Although the term rock art is commonly used to refer to petroglyphs and engravings on loose stones or on rock walls, it can also refer to markings created over extensive areas on the ground. Known as geoglyphs, these markings form huge images on flat tracts of land, on hillsides, on the walls of ravines and on terraces running along river courses. Three basic techniques are used to produce this kind of rock art: The arrangement of small stones that are lighter or darker in color than the ground below; the cleaning or removal of stones to leave lines or relief images on rocky ground; and a combination of these two techniques.
The smallest geoglyphs measure around three meters long, while the largest can reach over 100 meters in length. The most famous geoglyphs in the Americas are found at Nazca and in the southwestern United States.

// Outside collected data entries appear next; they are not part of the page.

Definition cleanupInactiveProfiles (claims : result error (list NodeClaim))
    (classes : result error (list (EC2NodeClass Q))) (s : S) : S * option error :=
  match getActiveProfiles claims, getCurrentProfiles classes with
  | Err e, _ => (s, Some e)
  | Ok _, Err e => (s, Some e)
  | Ok active, Ok current =>
      match ListProfiles (FormatPath ["karpenter"; region; ClusterName]) s with
      | Err e => (s, Some (wrap "listing instance profiles" e))
      | Ok l => collect current active l s
      end
  end.
End collector.

(** ** Properties of the provider *)

Lemma role_name_free r : free_of "/" r → role_name r = r.
Proof. intros Hr. unfold role_name. by rewrite Split_free. Qed.

Section properties.
Context {W C CR CP : Type} `{IAMLaws W} `{GoCacheLaws IamProfile C} `{GoCacheLaws error CR} `{GoCacheLaws unit CP}.
Implicit Types (s : Profiles W C CR CP) (n name role : string) (p q : IamProfile) (now : Z).
Abbreviation iam s n := (profiles (pf_iam s) !! n).

(** What the cache says of a profile is what IAM has, but for the path of the role. *)
Definition coherent now s n : Prop :=
  ∀ p, Get (pf_cache s) now (GetProfileCacheKey n) = Some p →
    ip_Name p = n ∧ ∃ q, iam s n = Some q ∧ ip_Roles q = role_name <$> ip_Roles p.

Lemma coherent_later now now' s n : now ≤ now' → coherent now s n → coherent now' s n.
Proof.
  intros Ht Hc p Hp. apply Hc. by eapply Get_earlier.
Qed.

Lemma key_ne n n' : n' ≠ n → GetProfileCacheKey n' ≠ GetProfileCacheKey n.
Proof. unfold GetProfileCacheKey. intros Hn Heq. apply Hn. by injection Heq. Qed.

(** A step that leaves a profile, its cache entry and its protection as they were. *)
Record untouched s s' n : Prop := {
  un_iam : iam s' n = iam s n;
  un_cache t : Get (pf_cache s') t (GetProfileCacheKey n) = Get (pf_cache s) t (GetProfileCacheKey n);
  un_protected t : Get (pf_protected s') t n = Get (pf_protected s) t n;
}.
Lemma untouched_refl s n : untouched s s n.
Proof. done. Qed.
Lemma untouched_trans s1 s2 s3 n : untouched s1 s2 n → untouched s2 s3 n → untouched s1 s3 n.
Proof. intros [I1 C1 P1] [I2 C2 P2]. split; intros; by rewrite ?I2, ?C2, ?P2. Qed.
Lemma untouched_coherent now s s' n : untouched s s' n → coherent now s n → coherent now s' n.
Proof. intros [Hi Hc _] Hco p. rewrite Hi, Hc. apply Hco. Qed.
Definition is_windows (family : string) : bool :=
  bool_decide (family ∈ [AMIFamilyWindows2019; AMIFamilyWindows2022; AMIFamilyWindows2025]).
Definition getPrioritizedInstanceTypes (family : string) (nc : NodeClass) (pools : list PoolTemplate) (w : W) :
    W * result error (list IType) :=
  match vd_ListInstanceTypes nc w with
  | (w, Err e) => (w, Err (wrap "listing instance types for nodeclass" e))
  | (w, Ok its) =>
      let its := vd_FilterForNodeClass its nc w in
      let compatible := getNodePoolCompatibleInstanceTypes its pools in
      let compatible :=
        if decide (compatible = [] ∨ is_windows family = true) then getFallbackInstanceTypes its else compatible in
      (w, Ok (getAMICompatibleInstanceTypes compatible nc))
  end.

(** *** Dry runs *)

Definition cacheKey (nc : NodeClass) (tags : gmap string string) : string :=
  nc_Name nc +:+ ":" +:+
  Hash {| ck_Subnets := Subnets (Status nc); ck_SecurityGroups := SecurityGroups (Status nc);
          ck_AMIs := AMIs_ (Status nc); ck_InstanceProfile := InstanceProfile (Status nc);
          ck_Spec := Spec nc; ck_Annotations := nc_Annotations nc; ck_tags := tags |}.

(** The world and the cache. *)
Record Validator := { va_world : W; va_cache : C }.
Definition with_world (w : W) (v : Validator) : Validator := {| va_world := w; va_cache := va_cache v |}.
Definition remember (nc : NodeClass) (tags : gmap string string) (reason message : string) (v : Validator) : Validator :=
  {| va_world := va_world v;
     va_cache := SetDefault (va_cache v) now (cacheKey nc tags) {| vce_reason := reason; vce_message := message |} |}.

(** A refusal is remembered. *)
Definition updateCacheOnFailure (nc : NodeClass) (tags : gmap string string) (reason : string) (e : error)
    (v : Validator) : Validator * outcome :=
  let message := default "" (ValidationConditionMessages !! reason) +:+ ": " +:+ (ToReasonMessage e).2 in
  (remember nc tags reason message v, (set_invalid reason message nc, (requeue_after requeueAfterTime, None))).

Images 1, 4. Less well known, but equally interesting, are the geoglyphs of the Atacama Desert, images 3, 2.
Many modern graphic techniques in use before the digital era ultimately derived from technologies invented by the prehistoric artists who produced rock engravings and paintings. The artistry of those highly skilled graphic artists, developed through four hundred centuries of experimentation around the world, laid the foundation for the emergence of the “image culture” that reigns in contemporary society today. In a certain sense, graffiti is a modern-day expression of these ancestral practices, while such recent artistic movements as Land Art were inspired by the old custom of creating geoglyphs on the landscape.